Contemporary chemoenzymatic approaches can provide highly complex multi-antennary N-linked glycans. These procedures are, however, very demanding and typically involve as many as 100 chemical steps to prepare advanced intermediates that can be diversified by glycosyltransferases in a branch-selective manner to give asymmetrical structures commonly found in nature. Only highly specialized laboratories can perform such syntheses, which greatly hampers progress in glycoscience. Here we describe a biomimetic approach in which a readily available bi-antennary glycopeptide can be converted in ten or fewer chemical and enzymatic steps into multi-antennary N-glycans that at each arm can be uniquely extended by glycosyltransferases to give access to highly complex asymmetrically branched N-glycans. A key feature of our approach is the installation of additional branching points using recombinant MGAT4 and MGAT5 in combination with unnatural sugar donors. At an appropriate point in the enzymatic synthesis, the unnatural monosaccharides can be converted into their natural counterpart, allowing each arm to be elaborated into a unique appendage.

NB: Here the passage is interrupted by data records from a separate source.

(* ===== verification/Claims.v ===== *)
(** The rows that a submission claims (src/api.rs): value time splits,
    contributors, ids, links, enclosures, transcripts, platforms, release
    claims, and the artist of the release. *)

From S2P Require Import Prelude.
From S2P Require Import Model.
From S2P Require Import Ingest.
From S2P Require Import Event.
From S2P Require Import Crates.

(** [i64::try_from(n).unwrap_or(i64::MAX)] of a [usize]. *)
Definition i64_of_usize (n : nat) : Z := Z.min (Z.of_nat n) i64_max.

(** ** Text *)

Definition non_empty_trimmed (value : option string) : option string :=
  match value with
  | None => None
  | Some v => let v := str_trim v in if str_is_empty v then None else Some v
  end.

Definition normalize_role (role : option string) : option string :=
  match role with
  | None => None
  | Some role =>
      let role := str_trim role in
      if str_is_empty role then None
      else Some (String.concat " " (to_ascii_lowercase <$> split_whitespace role))
  end.

(** ** Artist and publisher (ADR 0049 §5) *)

Definition is_platform_owner_name (name : string) : bool := is_some (classify_platform_owner name).

Definition derive_release_artist (feed_data : IngestFeedData) : string * string :=
  match non_empty_trimmed (IngestFeedData.author_name feed_data) with
  | Some author_name => (author_name, "itunes_author"%string)
  | None =>
      match non_empty_trimmed (IngestFeedData.owner_name feed_data) with
      | Some owner_name =>
          if negb (is_platform_owner_name owner_name)
          then (owner_name, "itunes_owner"%string)
          else ("Unknown Artist"%string, "placeholder"%string)
      | None => ("Unknown Artist"%string, "placeholder"%string)
      end
  end.

Definition derive_publisher_name (feed_data : IngestFeedData) : option string :=
  non_empty_trimmed (IngestFeedData.owner_name feed_data).

(** ** Value time splits (ADR 0073) *)

Definition non_blank (value : option string) : bool :=
  is_some_and (λ text, negb (str_is_empty (str_trim text))) value.

Definition value_time_split_valid (v : IngestValueTimeSplit) : bool :=
  let no_recipients :=
    match IngestValueTimeSplit.recipients v with [] => true | _ => false end in
  match IngestValueTimeSplit.form v with
  | ValueTimeSplitForm.Remote =>
      non_blank (IngestValueTimeSplit.remote_feed_guid v) && no_recipients
  | ValueTimeSplitForm.Local =>
      negb no_recipients && negb (non_blank (IngestValueTimeSplit.remote_feed_guid v))
      && negb (non_blank (IngestValueTimeSplit.remote_item_guid v))
  end.

Definition value_time_split_recipient (r : IngestPaymentRoute) : ValueTimeSplitRecipient :=
  ValueTimeSplitRecipient.mk (IngestPaymentRoute.recipient_name r)
    (IngestPaymentRoute.route_type r) (IngestPaymentRoute.address r)
    (IngestPaymentRoute.custom_key r) (IngestPaymentRoute.custom_value r)
    (IngestPaymentRoute.split r) (IngestPaymentRoute.fee r).

Fixpoint value_time_splits_from (index : nat) (feed_guid track_guid : string)
    (splits : list IngestValueTimeSplit) (now : Z) : list ValueTimeSplit :=
  match splits with
  | [] => []
  | v :: rest =>
      if negb (value_time_split_valid v)
      then value_time_splits_from (S index) feed_guid track_guid rest now
      else
        ValueTimeSplit.mk None feed_guid track_guid (i64_of_usize index)
          (IngestValueTimeSplit.form v) (IngestValueTimeSplit.start_time_secs v)
          (IngestValueTimeSplit.duration_secs v) (IngestValueTimeSplit.remote_feed_guid v)
          (IngestValueTimeSplit.remote_item_guid v)
          (IngestValueTimeSplit.remote_start_time_secs v)
          (IngestValueTimeSplit.remote_percentage v)
          (value_time_split_recipient <$> IngestValueTimeSplit.recipients v) now
        :: value_time_splits_from (S index) feed_guid track_guid rest now
  end.

Definition build_value_time_splits (feed_guid track_guid : string)
    (splits : list IngestValueTimeSplit) (now : Z) : list ValueTimeSplit :=
  value_time_splits_from 0 feed_guid track_guid splits now.

(** ** Claims of an entity *)

Definition build_source_contributor_claims (feed_guid entity_type entity_id : string)
    (persons : list IngestPerson) (now : Z) : list SourceContributorClaim :=
  imap (λ position person,
    SourceContributorClaim.mk None feed_guid entity_type entity_id
      (wrap64 (Z.of_nat position)) (IngestPerson.name person) (IngestPerson.role person)
      (normalize_role (IngestPerson.role person)) (IngestPerson.group_name person)
      (IngestPerson.href person) (IngestPerson.img person) (IngestPerson.npub person)
      "podcast_person" (entity_type ++ ".podcast:person") now) persons.

Definition build_source_entity_id_claims (feed_guid entity_type entity_id : string)
    (entity_ids : list IngestEntityId) (now : Z) : list SourceEntityIdClaim :=
  (λ claim,
    SourceEntityIdClaim.mk None feed_guid entity_type entity_id
      (IngestEntityId.position claim) (IngestEntityId.scheme claim)
      (IngestEntityId.value claim) "podcast_txt" (entity_type ++ ".podcast:txt") now)
  <$> dedupe_by (λ c, (IngestEntityId.scheme c, IngestEntityId.value c)) entity_ids.

Definition default_link_path (link_type : string) : string :=
  (if link_type =s "self_feed" then "feed.atom:link[@rel='self']"
   else if link_type =s "website" then "feed.link[*]"
   else if link_type =s "web_page" then "entity.link[*]"
   else if link_type =s "content_stream" then "live_item.@contentLink"
   else "entity.link")%string.

Definition build_source_entity_links (feed_guid entity_type entity_id : string)
    (links : list IngestLink) (now : Z) : list SourceEntityLink :=
  (λ link,
    let extraction_path :=
      if str_is_empty (str_trim (IngestLink.extraction_path link))
      then default_link_path (IngestLink.link_type link)
      else IngestLink.extraction_path link in
    SourceEntityLink.mk None feed_guid entity_type entity_id (IngestLink.position link)
      (IngestLink.link_type link) (IngestLink.url link)
      (if IngestLink.link_type link =s "funding" then "podcast_funding" else "rss_link")
      extraction_path now (IngestLink.label link))
  <$> dedupe_by (λ l, (IngestLink.link_type l, IngestLink.url l)) links.

(** The loop over the alternate enclosures: the URLs seen and the number of
    rows so far. *)
Fixpoint alternate_rows (feed_guid entity_type entity_id : string) (now : Z)
    (seen : list string) (len : nat) (alternates : list IngestAlternateEnclosure) :
    list SourceItemEnclosure :=
  match alternates with
  | [] => []
  | enclosure :: rest =>
      let url := str_trim (IngestAlternateEnclosure.url enclosure) in
      if str_is_empty url || bool_decide (url ∈ seen)
      then alternate_rows feed_guid entity_type entity_id now seen len rest
      else
        SourceItemEnclosure.mk None feed_guid entity_type entity_id (i64_of_usize len) url
          (IngestAlternateEnclosure.mime_type enclosure)
          (IngestAlternateEnclosure.bytes enclosure) (IngestAlternateEnclosure.rel enclosure)
          (IngestAlternateEnclosure.title enclosure) false "podcast_alternate_enclosure"
          (if str_is_empty (str_trim (IngestAlternateEnclosure.extraction_path enclosure))
           then entity_type ++ ".podcast:alternateEnclosure"
           else IngestAlternateEnclosure.extraction_path enclosure) now
        :: alternate_rows feed_guid entity_type entity_id now (url :: seen) (S len) rest
  end.

Definition build_source_item_enclosures (feed_guid entity_type entity_id : string)
    (primary_url primary_mime_type : option string) (primary_bytes : option Z)
    (alternate_enclosures : list IngestAlternateEnclosure) (now : Z) :
    list SourceItemEnclosure :=
  match non_empty_trimmed primary_url with
  | Some url =>
      SourceItemEnclosure.mk None feed_guid entity_type entity_id 0 url primary_mime_type
        primary_bytes None None true "rss_enclosure" (entity_type ++ ".enclosure") now
      :: alternate_rows feed_guid entity_type entity_id now [url] 1 alternate_enclosures
  | None => alternate_rows feed_guid entity_type entity_id now [] 0 alternate_enclosures
  end.

Definition build_source_item_transcripts (feed_guid entity_type entity_id : string)
    (transcripts : list IngestTranscript) (now : Z) : list SourceItemTranscript :=
  imap (λ len transcript,
    SourceItemTranscript.mk None feed_guid entity_type entity_id (i64_of_usize len)
      (str_trim (IngestTranscript.url transcript)) (IngestTranscript.mime_type transcript)
      (IngestTranscript.language transcript) (IngestTranscript.rel transcript)
      "podcast_transcript" (entity_type ++ ".podcast:transcript") now)
    (List.filter (λ t, negb (str_is_empty (str_trim (IngestTranscript.url t)))) transcripts).

(** ** Platforms *)

Definition platform_row (feed_guid platform_key : string) (url owner_name : option string)
    (extraction_path : string) (now : Z) : SourcePlatformClaim :=
  SourcePlatformClaim.mk None feed_guid platform_key url owner_name "platform_classifier"
    extraction_path now.

(** What the [HashSet] of the function holds of a claim. *)
Definition platform_key_of (c : SourcePlatformClaim) :
    string * option string * option string * string :=
  (SourcePlatformClaim.platform_key c, SourcePlatformClaim.url c,
   SourcePlatformClaim.owner_name c, SourcePlatformClaim.extraction_path c).

Definition build_source_platform_claims `{Web} (feed_guid canonical_url : string)
    (owner_name : option string) (links : list IngestLink) (now : Z) :
    list SourcePlatformClaim :=
  let of_url :=
    match classify_platform_url canonical_url with
    | Some platform_key =>
        [platform_row feed_guid platform_key (Some (str_trim canonical_url)) None
           "request.canonical_url" now]
    | None => []
    end in
  let of_links :=
    omap (λ link,
      platform_key ← classify_platform_url (IngestLink.url link);
      let extraction_path :=
        if str_is_empty (str_trim (IngestLink.extraction_path link)) then "feed.link"%string
        else IngestLink.extraction_path link in
      Some (platform_row feed_guid platform_key (Some (str_trim (IngestLink.url link))) None
              extraction_path now)) links in
  let of_owner :=
    match non_empty_trimmed owner_name with
    | Some owner_name =>
        match classify_platform_owner owner_name with
        | Some platform_key =>
            [platform_row feed_guid platform_key None (Some owner_name) "feed.owner_name" now]
        | None => []
        end
    | None => []
    end in
  dedupe_by platform_key_of (of_url ++ of_links ++ of_owner).

(** ** Release claims *)

Definition push_source_release_claim (claims : list SourceReleaseClaim)
    (feed_guid entity_type entity_id claim_type : string) (claim_value : option string)
    (extraction_path : string) (now : Z) : list SourceReleaseClaim :=
  match non_empty_trimmed claim_value with
  | None => claims
  | Some claim_value =>
      claims ++ [SourceReleaseClaim.mk None feed_guid entity_type entity_id 0 claim_type
                   claim_value "rss_metadata" extraction_path now]
  end.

当代化学酶学方法可以提供高度复杂的多天线N-连接聚糖。然而，这些程序非常苛刻，并且通常涉及多达100个化学步骤来制备高级中间体，该中间体可以通过糖基转移酶以支链选择性的方式多样化，从而获得自然界普遍存在的不对称结构。只有高度专业的实验室才能进行此类合成，这极大地阻碍了糖科学的进展。在这里，我们描述了一种仿生方法，其中一种容易获得的双触角糖肽可以在十个或更少的化学和酶促步骤中转化为多触角N-聚糖，在每个臂上可以通过糖基转移酶独特地延伸以提供对高度复杂的不对称通道的访问分枝的N-聚糖。我们方法的关键特征是使用重组MGAT4和MGAT5与非天然糖供体的结合来安装其他分支点。在酶促合成的适当时机，可以将非天然单糖转化为其天然对应物，从而使每个臂都可以精加工成独特的附件。